Using tweetation status (highly versus less tweeted) as a predictive test for citation status, this test identified 40 out of the 43 not highly cited articles, which translates to a 93% specificity (true-negative rate, tn/[tn + fp], 40/43). The test was able to correctly identify 9 out of the 12 highly cited papers, which corresponds to a 75% sensitivity (tp/[tp + fn], 9/12). Another way to express these results is to say that the positive predictive value (tp/[tp + fp]) or precision is 75%, meaning that if an article is highly tweeted (tests positive for social media impact), then there is a 75% likelihood that the article ends up in the top quartile of all articles of an issue, ranked by citations. The negative predictive value (tn/[tn + fn]) is 93% (40/43), meaning that if an article was not highly tweeted (tests negative for social media impact), then there is only a 7% (3/43) chance that it will fall into the top 25% of cited articles. Yet another way to express these results is to say that highly tweeted articles are almost 11 times more likely than less tweeted articles to be highly cited (9/12, 75% highly tweeted article are highly cited, while only 3/43, 7% of the less tweeted articles are highly cited; rate ratio 0.75/0.07 = 10.75, 95% confidence interval, 3.4–33.6).

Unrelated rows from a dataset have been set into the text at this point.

(** [m1 * 2^e1 <= m2 * 2^e2], on a common exponent. *)
Definition dyadic_leb (m1 e1 m2 e2 : Z) : bool :=
  let e := Z.min e1 e2 in
  (m1 * 2 ^ (e1 - e) <=? m2 * 2 ^ (e2 - e))%Z.

Definition dyadic_eqb (m1 e1 m2 e2 : Z) : bool :=
  let e := Z.min e1 e2 in
  (m1 * 2 ^ (e1 - e) =? m2 * 2 ^ (e2 - e))%Z.

(** [a == b] on floats. *)
Definition float_eqb (a b : PyFloat) : bool :=
  match a, b with
  | FFin m1 e1, FFin m2 e2 => dyadic_eqb m1 e1 m2 e2
  | FInf s1, FInf s2 => Bool.eqb s1 s2
  | _, _ => false
  end.

Definition is_inf (a : PyFloat) : bool :=
  match a with
  | FInf _ => true
  | _ => false
  end.

(** The binary64 number nearest to [1e-9]: 0x1.12e0be826d695p-30. *)
Definition rel_tol_m : Z := 4835703278458517.
Definition rel_tol_e : Z := -82.

(** [math.isclose(a, b)] with the default [rel_tol=1e-09], [abs_tol=0.0]:
    equal values are close, an infinity is close to nothing else, and
    otherwise [|b - a|] is compared with [|rel_tol * b|] and
    [|rel_tol * a|].  The difference and the two products are taken
    exactly (binary64 rounding of them is not modelled). *)
Definition isclose (a b : PyFloat) : bool :=
  if float_eqb a b then true
  else if is_inf a || is_inf b then false
  else
    match a, b with
    | FFin m1 e1, FFin m2 e2 =>
        let e := Z.min e1 e2 in
        let diff := Z.abs (m2 * 2 ^ (e2 - e) - m1 * 2 ^ (e1 - e))%Z in
        dyadic_leb diff e (Z.abs (rel_tol_m * m2)) (rel_tol_e + e2)
        || dyadic_leb diff e (Z.abs (rel_tol_m * m1)) (rel_tol_e + e1)
        || dyadic_leb diff e 0 0
    | _, _ => false
    end.

(** [pd.isna(v)] on a scalar. *)
Definition isna (v : Value) : bool :=
  match v with
  | VNone => true
  | VFloat FNaN => true
  | _ => false
  end.

(** Truth value of a scalar ([bool(v)]); a NaN is true. *)
Definition truthy (v : Value) : bool :=
  match v with
  | VNone => false
  | VStr s => negb (String.eqb s "")
  | VInt z => negb (z =? 0)%Z
  | VFloat (FFin m _) => negb (m =? 0)%Z
  | VFloat _ => true
  | VBool b => b
  end.

(** [a or b] *)
Definition por (a b : Value) : Value := if truthy a then a else b.

Section Str.
(** [repr] of a finite float [m * 2^e] (CPython's shortest round-trip
    decimal) is left to the interpreter. *)
Variable float_repr : Z -> Z -> string.

(** [str(v)] *)
Definition str (v : Value) : string :=
  match v with
  | VNone => "None"
  | VStr s => s
  | VInt z => PyStr.of_Z z
  | VFloat FNaN => "nan"
  | VFloat (FInf true) => "-inf"
  | VFloat (FInf false) => "inf"
  | VFloat (FFin m e) => float_repr m e
  | VBool true => "True"
  | VBool false => "False"
  end.
End Str.

End PyVal.

(** ** Worksheets (the part of openpyxl the program uses) *)

Module Xl.
Import PyVal.

(** Style objects, by the attributes this program sets or reads. *)
Record Font : Type := mkFont {
  font_name : option string;
  bold : bool;
  italic : bool
}.

Record Alignment : Type := mkAlignment {
  horizontal : option string;
  vertical : option string;
  wrap_text : bool
}.

(** [cell.fill]: a [PatternFill] with its type and colours, or a
    [GradientFill], which has a type and no [start_color]. *)
Inductive Fill : Type :=
| mkFill (pattern_type : option string) (start_color end_color : string)
| mkGradient (gradient_type : option string).

(** [fill.fill_type] *)
Definition fill_type (f : Fill) : option string :=
  match f with
  | mkFill t _ _ => t
  | mkGradient t => t
  end.

Record Side : Type := mkSide {
  side_style : option string;
  side_color : option string
}.

(** [cell.border]: each side is a [Side] or [None]. *)
Record Border : Type := mkBorder {
  b_left : option Side;
  b_right : option Side;
  b_top : option Side;
  b_bottom : option Side
}.

Record Style : Type := mkStyle {
  font : Font;
  alignment : Alignment;
  fill : Fill;
  border : Border;
  number_format : string
}.

Definition default_font : Font := mkFont None false false.
Definition default_alignment : Alignment := mkAlignment None None false.
Definition default_fill : Fill := mkFill None "00000000" "00000000".
Definition no_side : Side := mkSide None None.
Definition default_border : Border :=
  mkBorder (Some no_side) (Some no_side) (Some no_side) (Some no_side).
Definition default_style : Style :=
  mkStyle default_font default_alignment default_fill default_border "General".

#[export] Instance Font_eq_dec : EqDecision Font.
Proof. solve_decision. Defined.
#[export] Instance Alignment_eq_dec : EqDecision Alignment.
Proof. solve_decision. Defined.
#[export] Instance Fill_eq_dec : EqDecision Fill.
Proof. solve_decision. Defined.
#[export] Instance Side_eq_dec : EqDecision Side.
Proof. solve_decision. Defined.
#[export] Instance Border_eq_dec : EqDecision Border.
Proof. solve_decision. Defined.
#[export] Instance Style_eq_dec : EqDecision Style.
Proof. solve_decision. Defined.

Definition set_font (f : Font) (s : Style) : Style :=
  mkStyle f (alignment s) (fill s) (border s) (number_format s).
Definition set_alignment (a : Alignment) (s : Style) : Style :=
  mkStyle (font s) a (fill s) (border s) (number_format s).
Definition set_fill (f : Fill) (s : Style) : Style :=
  mkStyle (font s) (alignment s) f (border s) (number_format s).
Definition set_border (b : Border) (s : Style) : Style :=
  mkStyle (font s) (alignment s) (fill s) b (number_format s).
Definition set_number_format (n : string) (s : Style) : Style :=
  mkStyle (font s) (alignment s) (fill s) (border s) n.

(** A cell object: a plain cell with its value, or a [MergedCell] (a
    member of a merged range other than its top-left anchor), whose value
    is always [None] and cannot be assigned.  Both carry a style. *)
Inductive Cell : Type :=
| Plain (v : Value) (st : Style)
| MergedCell (st : Style).

Definition value (c : Cell) : Value :=
  match c with
  | Plain v _ => v
  | MergedCell _ => VNone
  end.

Definition style (c : Cell) : Style :=
  match c with
  | Plain _ st => st
  | MergedCell st => st
  end.

(** [isinstance(cell, MergedCell)] *)
Definition is_merged (c : Cell) : bool :=
  match c with
  | Plain _ _ => false
  | MergedCell _ => true
  end.

Definition with_style (f : Style -> Style) (c : Cell) : Cell :=
  match c with
  | Plain v st => Plain v (f st)
  | MergedCell st => MergedCell (f st)
  end.

Definition empty_cell : Cell := Plain VNone default_style.
Definition merged_cell : Cell := MergedCell default_style.

(** [cell.has_style] *)
Definition has_style (c : Cell) : bool :=
  negb (bool_decide (style c = default_style)).

(** A rectangular cell range. *)
Record Range : Type := mkRange {
  min_row : nat;
  min_col : nat;
  max_row_of : nat;
  max_col_of : nat
}.

#[export] Instance Range_eq_dec : EqDecision Range.
Proof. solve_decision. Defined.

Record Worksheet : Type := mkWorksheet {
  cells : gmap (nat * nat) Cell;        (* ws._cells, keyed (row, column) *)
  merged : list Range;                  (* ws.merged_cells.ranges *)
  current_row : nat;                    (* ws._current_row *)
  col_width : gmap nat Value;           (* column_dimensions[..].width *)
  row_height : gmap nat Value;          (* row_dimensions[..].height *)
  freeze_panes : option (nat * nat)
}.

(** A sheet as [create_sheet] or [Workbook()] makes it. *)
Definition empty_sheet : Worksheet := mkWorksheet ∅ [] 0 ∅ ∅ None.

Definition with_cells (ws : Worksheet) (m : gmap (nat * nat) Cell) (cur : nat)
    : Worksheet :=
  mkWorksheet m (merged ws) cur (col_width ws) (row_height ws) (freeze_panes ws).

(** The value and the style read at an address; a cell that does not exist
    reads as an empty one. *)
Definition cell_at (ws : Worksheet) (p : nat * nat) : Cell :=
  default empty_cell (cells ws !! p).
Definition value_at (ws : Worksheet) (p : nat * nat) : Value := value (cell_at ws p).
Definition fill_at (ws : Worksheet) (p : nat * nat) : Fill := fill (style (cell_at ws p)).

(** [ws.max_row], [ws.max_column]: 1 on a sheet without cells. *)
Definition max_row (ws : Worksheet) : nat :=
  if bool_decide (cells ws = ∅) then 1
  else max_list (map (fun kv => fst (fst kv)) (map_to_list (cells ws))).
Definition max_column (ws : Worksheet) : nat :=
  if bool_decide (cells ws = ∅) then 1
  else max_list (map (fun kv => snd (fst kv)) (map_to_list (cells ws))).

(** [ws._get_cell(row, column)]: the cell, created empty when absent. *)
Definition get_cell (ws : Worksheet) (r c : nat) : Worksheet * Cell :=
  match cells ws !! (r, c) with
  | Some x => (ws, x)
  | None =>
      (with_cells ws (<[(r, c) := empty_cell]> (cells ws)) (Nat.max r (current_row ws)),
       empty_cell)
  end.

There was a highly statistically significant association between citation status and tweetation status (Fisher exact test, P < .001).

I repeated this analysis for a range of different metrics such as tw_n_ (cumulative number of tweetations after n days, with n = 0, 1–10, 12, 14, 30, or 365), and the number of late-response tweetations tw365–tw7. Starting on day 3 (tw3), the heuristic started to identify the same top-tweeted articles as tw7, indicating that the test is predictive as early as 3 days after publication. Choosing later days (letting tweetations accumulate for more than 7 days) or the late-response tweetations did not improve the test results (data not shown).

Figure 10. Correlations between citations in November 2011 (Google Scholar) and the cumulative number of early tweets by day 7 (tw7). Note the logarithmic scale. Articles with 0 tweets or 0 citations are not displayed here, because the log of 0 is not defined. However, conceptually they all fall into the lower left quadrant.

View this figure

Table 2. 2 × 2 table using top-tweeted articles as a predictor for top-cited articles

Less cited (bottom 75%) n = 43 Highly cited (top 25%) n = 12
Highly tweeted (top 25%) n = 12 fpa (n = 3) [Article ID 1223, 1163, 1281] tpb (n = 9) [Article ID 1252, 1303, 1270, 1249, 1337, 1376, 1371, 1350, 1549]
Less tweeted (bottom 75%) n = 43 tnc (n = 40) fnd (n = 3) [Article ID 1086, 1256, 1357]

a False positives.

b True positives.

c True negatives.

d False negatives.

Proposed Twitter-Based Metrics for Social Impact

The research reported here focuses on articles from one journal. However, I suggest that the metrics introduced here should be useful to measure the impact any article (or collections or sets of articles) has on Twitter, to gauge how much attention users pay to the topic of an article, to measure how the question and/or conclusions resonate with Twitter users, and ultimately to use them as proxies for social impact. Although I use Twitter as an example here, these metrics can be used in other social media (eg, Facebook status updates). The metrics presented here can also be generalized and applied to measure the impact of any issue (not just scholarly articles but, for example, current events and newspaper articles) on a social media user population.

Twimpact Factor (eg, tw7)

Using raw tweetation counts to compare the impact of different articles with each other is problematic, because the number of tweetations is a function of time since publication. Although the data suggest that after an initial period of 30 days tweetations usually occur only sporadically, the raw number of tweets should not be used when comparing articles with each other if they have been published on different dates. An average tweetation count per month since publication is possible to calculate (and is currently displayed on the JMIR Top Articles webpage, see ), but due to the highly skewed power law distribution, this average will always favor articles that have been published recently (within the last month).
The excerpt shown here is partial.